I'm currently re-reading Kendrie's caringbridge journal, right from the very beginning ... I've already read it all, but it still makes me giggle ... and cry. Check it out if you want to know Kendrie's story - www.caringbridge.org/ga/kendrie Kendrie's mum, (Kristie) who wrote all the entries in the CB journal during Kendrie's battle with lukemia, has another journal, equally as funny/touching - www.notquitewhatihadplanned.blogspot.com Check it out if you want to see what they're up to these days!
I'm utterly exhausted, but as I slept for one measly hour this afternoon, I'm now awake for the entire night, I fear. I am tired, and I have tried to sleep, but it just aint happenin for me tonight ...
Had a few problems with the sale of Toonz, the buyer isn't paying me directly, it's going through some banking place, who want a "tracking number" before they'll send the money ... What the?? I'm guessing the tracking number is the number on the registered post envelope that I'll buy to send it ... How is giving them that number now, before I've sent the iPod going to change anything?? I really don't understand this at all! There is *NO WAY* I'm sending Toonz before the money clears, what am I, a total moron?! I guess I'll have to buy the envelope tomorrow, then hope like hell they just want the number, and not proof that I've sent it, before they transfer the money, otherwise I'll be re-listing it on e-bay. It's going to Nigeria, and the buyer emailed me today, *TELLING* me, yes, not asking, but *TELLING* me to "package it nice, wrap it and make it pretty". Uh-huh ... A please might be nice. A "please" in there and I would do it in a second. But ... I'm tempted to just put it in the little box it came in, and send it off. Seriously, now I have to buy wrapping paper and wrap it before sending it?! And he didn't ask nicely!
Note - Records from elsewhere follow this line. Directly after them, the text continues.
(** * Browser-driven verification scripts: [verify_ipad.py] and [verify_player.py]

    Both scripts are straight-line Python programs whose whole behaviour is
    a sequence of calls into Playwright's synchronous API (plus [os.getcwd]
    and [print]), structured by [with], [try]/[except]/[finally].

    The embedding is shallow: a script is a computation in a small monad
    [Py] that threads the log of what has happened so far and may end in a
    raised exception.  What the outside world (browser, application under
    test, operating system) answers to each call is not decided by the
    scripts; it is a parameter of every run, the [world]. *)

From Stdlib Require Import String Ascii List ZArith Bool Lia.
From ExtLib Require Import Structures.Monad Structures.MonadExc.
Import ListNotations.
Import MonadNotation.

Local Open Scope string_scope.
Local Open Scope list_scope.
Local Open Scope Z_scope.
Local Open Scope monad_scope.

(* ===================================================================== *)
(** ** Python values, exceptions and results                              *)
(* ===================================================================== *)

(** Objects handed out by the library (the Playwright driver, a browser,
    a context, a page) are opaque to the scripts: they are only ever used
    as the receiver of a later method call.  A handle stands for one. *)
Definition handle := nat.

(** The exception classes that matter to the scripts.  Playwright's
    [TimeoutError] derives from its [Error], which derives from
    [Exception], as does [OSError]; [KeyboardInterrupt] derives from
    [BaseException] only. *)
Inductive exc_class : Type :=
| PlaywrightError
| PlaywrightTimeoutError
| OSError
| KeyboardInterrupt.

(** [isinstance(e, Exception)], the test of [except Exception as e]. *)
Definition isinstance_Exception (c : exc_class) : bool :=
  match c with
  | KeyboardInterrupt => false
  | PlaywrightError | PlaywrightTimeoutError | OSError => true
  end.

(** A raised exception: its class and [str(e)]. *)
Record exn : Type := Exn { exn_class : exc_class; exn_str : string }.

(** A statement or call either completes with a value or raises. *)
Inductive pyresult (A : Type) : Type :=
| Return (a : A)
| Raise (e : exn).
Arguments Return {A} a.
Arguments Raise {A} e.

(** The values the scripts receive back, as recorded in the log. *)
Inductive value : Type :=
| VNone
| VObj (h : handle)
| VStr (s : string).

(* ===================================================================== *)
(** ** The calls the scripts make                                         *)
(* ===================================================================== *)

(** [viewport={'width': w, 'height': h}] *)
Record viewport_size : Type := Viewport { width : Z; height : Z }.

(** The [state=] option of [wait_for_selector]. *)
Inductive selector_state : Type := attached | detached | visible | hidden.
Applied for (another) job earlier. It's only one day a week, so I don't know what I'm meant to do if I get it, I can't imagine one day's wages will be enough to pay rent and bills every week, but it would be a start. Chances are, I'll miss out on it ... Gee, my self-esteem/self-confidence are just sky high right now ... Can you tell?!
Matty, the gorgeous little fighter is still *fighting* with everything he has, and had a pretty good day yesterday. Go Matty! Please check on him and leave a message for his family if you have a spare minute - www.caringbridge.org/visit/matty
My mum's coming to visit on Sunday for the night. I kind of want to see her, but I also kind of don't ... I just don't feel like talking to *anyone* at the moment, which explains why I haven't answered my phone in 3 days (yeah, seriously ... It's sad, I know). And I know she's going to ask questions that I don't have answers to ... I'm not looking foward to that. I don't know what I want to do. I don't know why the hell I had a breakdown. I haven't yet been back to counselling, and I don't know why I'm hesitating. I don't know when I want to go back to uni. I don't know how I'm going to support myself when the e-bay money runs out ... Err ... Maybe it's time I started seriously thinking about this stuff. It's not fun, but I can't keep living like this - avoiding people, keeping to myself, sleeping most of the day, eating when I occasionally remember, barely leaving the house ... Yeah, it's probably a good idea if I start to figure all this stuff out tomorrow.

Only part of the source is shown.